English News

  • youtube
  • facebook
  • twitter

With India’s help Iran’s Chabahar port grows big to counter Gwadar backed by China and Pakistan

Chabahar Port (Image Courtesy: Tehran Times)

India’s bid to provide a realistic counterweight to Gwadar and weaken the Beijing sponsored China Pakistan Economic Corridor (CPEC) has grown perceptibly stronger, with several landlocked countries agreeing to join the Chabahar route. 

Earlier this week, India and Iran celebrated Chabahar day, to flag the Iran based Chabahar port, a marker in the Indian Ocean not far from Gwadar, the starting point of CPEC. More importantly, the celebrations included the significant presence of representatives from key Central Asian states including Uzbekistan and Kazakhstan, the two regional heavyweights. Specifically, transport minister of Afghanistan Qudratullah Zaki, Armenia's Infrastructure minister Suren Papikyan, Iran's Minister of Roads Mohammad Eslami, Russia's Deputy Minister of Industry Oleg N Ryazantsev, Uzbekistan's Deputy Minister of Transport Choriyev Jasurbek Ergashevich and India’s Minister of State for ports Mansukh Mandaviya were present at the virtual meet which was addressed External Affairs Minister, S. Jaishankar. 

The move is part of the new great game for influence between India and China, which are going head- to- head to undermine each other’s influence in a broad arc starting from Southeast Asia to the energy rich gulf and South Asian countries in between. To compensate for the economic asymmetry with China, India is bonding with Japan, Australia and the United States especially in the Indo-Pacific zone—an area identified by the sea-space on either side of the of the Malacca straits—the vital link between the Indian and the Pacific oceans.

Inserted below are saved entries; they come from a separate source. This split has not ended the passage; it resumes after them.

(** * blackletter: planner, redaction geometry and opinion splitter

    A shallow embedding of [blackletter/core/planner.py],
    [blackletter/core/redactor.py] and [blackletter/core/extractor.py],
    with the properties the design document states about them.

    Conventions of the embedding.
    - Python [int] is [Z]; Python [float] is an exact rational [Q]
      (rounding, infinities and NaN are outside the model).  [int(x)] is
      truncation toward zero.
    - A [dict] used as a map is a [gmap]; a [dict] used as a record is a
      Rocq [Record] whose fields are the keys.  A variable that may hold
      [None] is an [option].
    - The document engine and the text collaborators are observed through
      the calls issued to them: a page is the list of calls it received.
    - A raised exception is a value of [PyError]; statements that mutate a
      page before an exception keep that mutation. *)

From Stdlib Require Import ZArith QArith Qminmax Qround String Ascii List Lia Bool.
From Stdlib Require Import Permutation Sorted DecimalString DecimalPos DecimalN.
From stdpp Require Import base gmap strings list.
Import ListNotations.

Local Open Scope Z_scope.
Local Open Scope string_scope.
Local Open Scope list_scope.

(** ** Python built-ins used by the three modules *)

Module Py.

Inductive PyError : Type :=
| TypeError
| AttributeError
| IndexError
| ZeroDivisionError.

Inductive Result (A : Type) : Type :=
| Ok (a : A)
| Raise (e : PyError).
Arguments Ok {A} a.
Arguments Raise {A} e.

Definition bind {A B} (r : Result A) (k : A -> Result B) : Result B :=
  match r with
  | Ok a => k a
  | Raise e => Raise e
  end.

(** [a < b] on numbers. *)
Definition ltb (a b : Q) : bool :=
  (Qnum a * Zpos (Qden b) <? Qnum b * Zpos (Qden a))%Z.

(** [a == b] on numbers. *)
Definition eqb (a b : Q) : bool := Qeq_bool a b.

(** [max(a, b)]: the first argument wins a tie. *)
Definition max (a b : Q) : Q := if ltb a b then b else a.

(** [min(a, b)]: the first argument wins a tie. *)
Definition min (a b : Q) : Q := if ltb b a then b else a.

(** [max(l)] for a non-empty list [x :: l]. *)
Definition max_list (x : Q) (l : list Q) : Q := fold_left max l x.

(** [int(x)]: truncation toward zero. *)
Definition int (x : Q) : Z := Z.quot (Qnum x) (Zpos (Qden x)).

(** [a / b] (true division). *)
Definition div (a b : Q) : Result Q :=
  if eqb b 0 then Raise ZeroDivisionError else Ok (a / b)%Q.

(** Decimal digits of a natural number. *)
Definition digits (m : N) : string :=
  NilZero.string_of_uint (N.to_uint m).

Fixpoint zeros (k : nat) : string :=
  match k with
  | O => EmptyString
  | S k' => String "0" (zeros k')
  end.

(** [format(z, "0{w}d")]: sign-aware zero padding to width [w]. *)
Definition format_0d (w : nat) (z : Z) : string :=
  if (z <? 0)%Z then
    let s := digits (Z.abs_N z) in
    String "-" (zeros (Nat.sub (Nat.sub w 1) (String.length s)) ++ s)%string
  else
    let s := digits (Z.to_N z) in
    (zeros (Nat.sub w (String.length s)) ++ s)%string.

(** Lexicographic [<] on strings, as Python compares [str]. *)
Definition str_ltb (a b : string) : bool := String.ltb a b.

End Py.

Import Py.

Notation "'try!' x ':=' c1 'in' c2" := (Py.bind c1 (fun x => c2))
  (at level 10, x name, c1 at level 100, c2 at level 200).

(** ** Data model *)

(** [coords] is the detection rectangle [x1, y1, x2, y2] in pixels. *)
Record LayoutObject : Type := mkObj {
  page_index : Z;
  label : string;
  col : string;
  y1 : Q;
  y2 : Q;
  coords : Q * Q * Q * Q
}.

Record RedactionInstruction : Type := mkInstr {
  instr_start : option LayoutObject;
  instr_end : option LayoutObject
}.

Record OpinionSpan : Type := mkSpan {
  span_n : Z;
  span_start : option LayoutObject;
  span_end : option LayoutObject;
  span_reason : string;
  span_case_name : option string
}.

(** [config.py]: the options the three modules read, with their defaults. *)
Record RedactionConfig : Type := mkConfig {
  dpi : Q;
  start_offset : Q;
  end_offset : Q;
  redaction_fill : Q * Q * Q;
  mask_color : Q * Q * Q;
  text_pad : Q;
  y_tolerance : Q;
  merge_gap : Q;
  header_top_pts : Q;
  header_gap_pts : Q;
  header_margin_pts : Q;
  header_pad_x : Q;
  header_pad_y : Q;
  header_y_tol : Q
}.

Definition default_config : RedactionConfig := {|
  dpi := 200;
  start_offset := 0;
  end_offset := 0;
  redaction_fill := (2 # 10, 2 # 10, 2 # 10)%Q;
  mask_color := (1, 1, 1)%Q;
  text_pad := (15 # 10)%Q;
  y_tolerance := 3;
  merge_gap := (25 # 10)%Q;
  header_top_pts := 40;
  header_gap_pts := 2;
  header_margin_pts := 120;
  header_pad_x := 2;
  header_pad_y := 1;
  header_y_tol := 3
|}.

(** ** Stable sorting

    [sorted(l, key=k)] and [l.sort(key=k)] are stable: elements are ordered
    by [<] on their keys and elements with equal keys keep their order.
    Insertion from the right, placing an element before the first one whose
    key is not smaller, computes that order. *)

Section StableSort.
Context {A : Type} (lt : A -> A -> bool).

Fixpoint insert_by (x : A) (l : list A) : list A :=
  match l with
  | [] => [x]
  | y :: l' => if lt y x then y :: insert_by x l' else x :: y :: l'
  end.

Definition sorted_by (l : list A) : list A := fold_right insert_by [] l.
End StableSort.

(** ** Phase 2: the opinion planner ([planner.py]) *)

Module Planner.

Inductive OpinionState : Type :=
| WAIT_CAPTION
| TRACKING
| LOCKED_UNTIL_KEY.

(** The local variables of [plan] that the state-machine loop updates,
    together with [self.opinion_idx]. *)
Record Vars : Type := mkVars {
  current_state : OpinionState;
  active_start_node : option LayoutObject;
  candidate_end_node : option LayoutObject;
  opinion_start_caption : option LayoutObject;
  redaction_instructions : list RedactionInstruction;
  opinion_spans : list OpinionSpan;
  opinion_idx : Z
}.

(** The tuple [(o["page_index"], o["col"], o["y1"])] compared with [<]:
    the first differing component decides. *)
Definition object_key_lt (a b : LayoutObject) : bool :=
  if negb (page_index a =? page_index b)%Z then (page_index a <? page_index b)%Z
  else if negb (col a =? col b)%string then Py.str_ltb (col a) (col b)
  else Py.ltb (y1 a) (y1 b).

Definition sort_objects (objs : list LayoutObject) : list LayoutObject :=
  sorted_by object_key_lt objs.

(** Lines 62-70: headers and footers per page. *)
Definition collect_step (acc : gmap Z Q * gmap Z Q) (obj : LayoutObject)
  : gmap Z Q * gmap Z Q :=
  let '(page_headers, page_footers) := acc in
  let pg := page_index obj in
  if (label obj =? "header")%string then
    (<[pg := y2 obj]> page_headers, page_footers)
  else if (label obj =? "footnotes")%string then
    let lowest :=
      match page_footers !! pg with
      | Some f => Py.min f (y1 obj)
      | None => y1 obj
      end in
    (page_headers, <[pg := lowest]> page_footers)
  else acc.

Definition collect (objs : list LayoutObject) : gmap Z Q * gmap Z Q :=
  fold_left collect_step objs (∅, ∅).

(** [_record_opinion_span]: returns without effect when [start] or [end]
    is missing. *)
Definition _record_opinion_span (v : Vars)
    (start_ end_ : option LayoutObject) (reason : string) : Vars :=
  match start_, end_ with
  | Some _, Some _ =>
      let idx := (opinion_idx v + 1)%Z in
      {| current_state := current_state v;
         active_start_node := active_start_node v;
         candidate_end_node := candidate_end_node v;
         opinion_start_caption := opinion_start_caption v;
         redaction_instructions := redaction_instructions v;
         opinion_spans := opinion_spans v ++
           [ {| span_n := idx; span_start := start_; span_end := end_;
                span_reason := reason; span_case_name := None |} ];
         opinion_idx := idx |}
  | _, _ => v
  end.

Definition drives (l : string) : bool :=
  ((l =? "caption") || (l =? "line") || (l =? "headmatter") || (l =? "Key"))%string.

(** One iteration of the loop at lines 73-125. *)
Definition step (v : Vars) (obj : LayoutObject) : Vars :=
  let l := label obj in
  if negb (drives l) then v
  else
    match current_state v with
    | LOCKED_UNTIL_KEY =>
        if (l =? "Key")%string then
          let v1 := _record_opinion_span v (opinion_start_caption v)
                      (Some obj) "caption->Key" in
          {| current_state := WAIT_CAPTION;
             active_start_node := active_start_node v1;
             candidate_end_node := candidate_end_node v1;
             opinion_start_caption := None;
             redaction_instructions := redaction_instructions v1;
             opinion_spans := opinion_spans v1;
             opinion_idx := opinion_idx v1 |}
        else v
    | WAIT_CAPTION =>
        if (l =? "caption")%string then
          {| current_state := TRACKING;
             active_start_node := Some obj;
             candidate_end_node := candidate_end_node v;
             opinion_start_caption := Some obj;
             redaction_instructions := redaction_instructions v;
             opinion_spans := opinion_spans v;
             opinion_idx := opinion_idx v |}
        else v
    | TRACKING =>
        if (l =? "line")%string then
          {| current_state := LOCKED_UNTIL_KEY;
             active_start_node := active_start_node v;
             candidate_end_node := candidate_end_node v;
             opinion_start_caption := opinion_start_caption v;
             redaction_instructions := redaction_instructions v ++
               [ {| instr_start := active_start_node v;
                    instr_end := Some obj |} ];
             opinion_spans := opinion_spans v;
             opinion_idx := opinion_idx v |}
        else if (l =? "headmatter")%string then
          match candidate_end_node v with
          | None =>
              {| current_state := TRACKING;
                 active_start_node := active_start_node v;
                 candidate_end_node := Some obj;
                 opinion_start_caption := opinion_start_caption v;
                 redaction_instructions := redaction_instructions v;
                 opinion_spans := opinion_spans v;
                 opinion_idx := opinion_idx v |}
          | Some _ => v
          end
        else if (l =? "Key")%string then
          let v1 := _record_opinion_span v (opinion_start_caption v)
                      (Some obj) "caption->Key" in
          let instrs :=
            match candidate_end_node v1 with
            | Some e =>
                redaction_instructions v1 ++
                  [ {| instr_start := active_start_node v1;
                       instr_end := Some e |} ]
            | None => redaction_instructions v1
            end in
          {| current_state := WAIT_CAPTION;
             active_start_node := None;
             candidate_end_node := None;
             opinion_start_caption := None;
             redaction_instructions := instrs;
             opinion_spans := opinion_spans v1;
             opinion_idx := opinion_idx v1 |}
        else v
    end.

(** The variables as initialised at lines 50-59. *)
Definition init (idx : Z) : Vars :=
  {| current_state := WAIT_CAPTION;
     active_start_node := None;
     candidate_end_node := None;
     opinion_start_caption := None;
     redaction_instructions := [];
     opinion_spans := [];
     opinion_idx := idx |}.

Definition run (v : Vars) (objs : list LayoutObject) : Vars :=
  fold_left step objs v.

(** [_assign_case_names], lines 157-164: [COL_ORDER.get(col, 99)] and the
    sort key of a span.  [span.get("start", {})] yields the stored value,
    so a stored [None] makes the following [.get] fail. *)
Definition COL_ORDER (c : string) : Z :=
  if (c =? "LEFT")%string then 0
  else if (c =? "RIGHT")%string then 1
  else 99.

Read also: India and Iran Signal Revival of Ties with Chabahar Port as Focus

The battle for influence between the two has now escalated in Iran, a pivotal state, that has been actively wooed by China, which has offered to pump in billions of dollars to draw Tehran in its strategic orbit. But the geopolitical pivots shifting with the arrival of Joe Biden at the White House, who is likely to draw Iran out of the doghouse of international isolation to counter China, the chances are the US may back India’s Chabahar forays to counter the threat of China’s growing influence in Iran. It is expected that the fiercely independent Iran, may play the balancing act between China and the US, with India poised to play the role of a swing player in the uncharted dynamic.

Amplifying its strategic autonomy, it is unlikely that the India will drop its activism in the Gulf zone, leveraging all its vectors, including the influence of Americans and Russians to counter the rise of Sino-Pak influence in the region.

Unsurprisingly, during the Chabahar ceremony, External Affairs Minister S. Jaishankar proposed the integration of the Chabahar Port with the International North South Transport Corridor (INSTC). A seamless cross-linkage will substantially amplify trade volumes. Once this happens, Iran’s port of the Bandar Abbas in the Gulf which is the fulcrum of the INSTC will supplement Chabahar, greatly augmenting India’s linkages with Eurasia. From Bandar Abbas, the INSTC extends to Bandar Anzali, an Iranian port on the Caspian. Trade cargoes from Bandar Anzali can then be shipped to Astrakhan on the Russian side, which is interlinked with several routes, including ones that head towards Armenia, establishing a new corridor between Caucasia and India.